(Stored data entries)
★ ★ ★ ★
(** * alittlebitofmoney-mcp: a shallow embedding of the payment-aware tool server

    The development follows the TypeScript sources module by module:
    [Js] (the fragment of the JavaScript runtime the code relies on),
    [Utils] (utils.ts), [L402] (l402.ts), [Results] (results.ts),
    [Dedup] (dedup.ts), [HttpClient] (httpClient.ts), [Registry]
    (tools/registry.ts), [FakeServer] (the server that the test of the
    registry uses), [Normalizer] and [Manager] (catalog.ts),
    [Registration] (tools/registration.ts), [Uploads] (uploads.ts),
    [Config] (config.ts) and [Executor] (tools/executor.ts).

    Conventions.
    - A JavaScript string is a [string]: a sequence of code units, here the
      code units below 256.  HTTP header values are byte strings, so the
      model is exact for them.
    - A JavaScript number that is a count, a status code or a time stamp is
      a [Z] or a [nat]; a number that is divided or read from a JSON body
      is a binary64 [float], as in the runtime; the value of
      [Math.random()] and the delay computed from it are exact rationals.
    - [undefined] is [None]; a thrown exception is the error side of a sum.
    - A [Record<string, string>] is a [gmap string string]; a [Map], whose
      insertion order the code depends on, is an association list. *)

From Stdlib Require Import ZArith QArith Qround Lqa Ascii Floats Uint63 Lia.
From Stdlib Require DecimalString Sorted.
From stdpp Require Import base option list gmap strings.

Close Scope Q_scope.
Local Open Scope Z_scope.

(* ===================================================================== *)
(** ** The JavaScript fragment *)
(* ===================================================================== *)

Module Js.

(** *** Code units *)

Definition code (c : ascii) : N := N_of_ascii c.

Definition between (lo hi : N) (c : ascii) : bool :=
  ((lo <=? code c) && (code c <=? hi))%N.

(** The double quote, written by its code to keep literals readable. *)
Definition dquote : ascii := ascii_of_N 34.
Definition DQ : string := String dquote EmptyString.

Definition is_dquote (c : ascii) : bool := (code c =? 34)%N.
Definition is_comma (c : ascii) : bool := (code c =? 44)%N.
Definition is_colon (c : ascii) : bool := (code c =? 58)%N.
Definition is_slash (c : ascii) : bool := (code c =? 47)%N.
Definition is_underscore (c : ascii) : bool := (code c =? 95)%N.

(** [\s] of a regular expression: TAB, LF, VT, FF, CR, SPACE and NBSP are
    the white space code units below 256. *)
Definition is_space (c : ascii) : bool :=
  between 9 13 c || (code c =? 32)%N || (code c =? 160)%N.

Definition is_lower_az (c : ascii) : bool := between 97 122 c.
Definition is_digit (c : ascii) : bool := between 48 57 c.

(** [String.prototype.toLowerCase] on one code unit: A-Z, and the
    Latin-1 capitals U+00C0..U+00DE without the multiplication sign. *)
Definition lower_char (c : ascii) : ascii :=
  if between 65 90 c || (between 192 222 c && negb (code c =? 215)%N)
  then ascii_of_N (code c + 32)
  else c.

Fixpoint toLowerCase (s : string) : string :=
  match s with
  | EmptyString => EmptyString
  | String c s' => String (lower_char c) (toLowerCase s')
  end.

(** Two code units match under the [i] flag when they canonicalize to the
    same code unit; below 256 this is equality of the lower-case forms. *)
Definition ci_eq (a b : ascii) : bool :=
  bool_decide (lower_char a = lower_char b).

(** *** Strings *)

(** Truthiness of a string: every string but the empty one. *)
Definition truthy (s : string) : bool :=
  match s with EmptyString => false | String _ _ => true end.

(** Truthiness of [string | undefined]. *)
Definition truthy_opt (o : option string) : bool :=
  match o with Some s => truthy s | None => false end.

(** [a ?? b] *)
Definition nullish {A} (a : option A) (b : option A) : option A :=
  match a with Some x => Some x | None => b end.

Fixpoint startsWith (s p : string) : bool :=
  match p, s with
  | EmptyString, _ => true
  | String a p', String b s' => bool_decide (a = b) && startsWith s' p'
  | String _ _, EmptyString => false
  end.

Fixpoint rev_append (acc s : string) : string :=
  match acc with
  | EmptyString => s
  | String c acc' => rev_append acc' (String c s)
  end.

(** The last code unit of [s], and [s] without it. *)
Fixpoint unsnoc (s : string) : option (string * ascii) :=
  match s with
  | EmptyString => None
  | String c s' =>
      match unsnoc s' with
      | None => Some (EmptyString, c)
      | Some (init, l) => Some (String c init, l)
      end
  end.

(** [s.endsWith] of a colon *)
Definition endsWithColon (s : string) : bool :=
  match unsnoc s with
  | Some (_, c) => is_colon c
  | None => false
  end.

(** [s.slice(0, -1)] *)
Definition dropLast (s : string) : string :=
  match unsnoc s with
  | Some (init, _) => init
  | None => EmptyString
  end.

(** *** Regular expressions

    The code uses a handful of fixed patterns.  Each is embedded by a
    matcher at the current position, and [search] gives the position
    loop of [RegExp.prototype.exec]: the leftmost position at which the
    pattern matches wins, the end of the input included. *)

(** A literal under the [i] flag: the rest of the input after it. *)
Fixpoint literal_ci (p s : string) : option string :=
  match p, s with
  | EmptyString, _ => Some s
  | String a p', String b s' =>
      if ci_eq a b then literal_ci p' s' else None
  | String _ _, EmptyString => None
  end.
(* ===== verification/_CoqProject ===== *)
-Q . S2P
Prelude.v
Cursor.v
Arch.v
SSA.v
ConstEval.v
BlockStore.v
Gen.v
GenLogic.v
RegUpdate.v
LowerOps.v
LowerControl.v
Lowering.v
Fixtures.v
LoweringInv.v
ControlBlocks.v
ScratchTable.v
LoweringTotal.v
LoweringFuel.v
LoweringScenarios.v
InstrRange.v
Resolver.v
ResolverSpec.v
ResolverSim.v
Simplifier.v
SimplifierTotal.v
Pipeline.v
★ ★ ★ ★
A bare number is the whole answer: state how many lines in the data above contain "toLowerCase".

3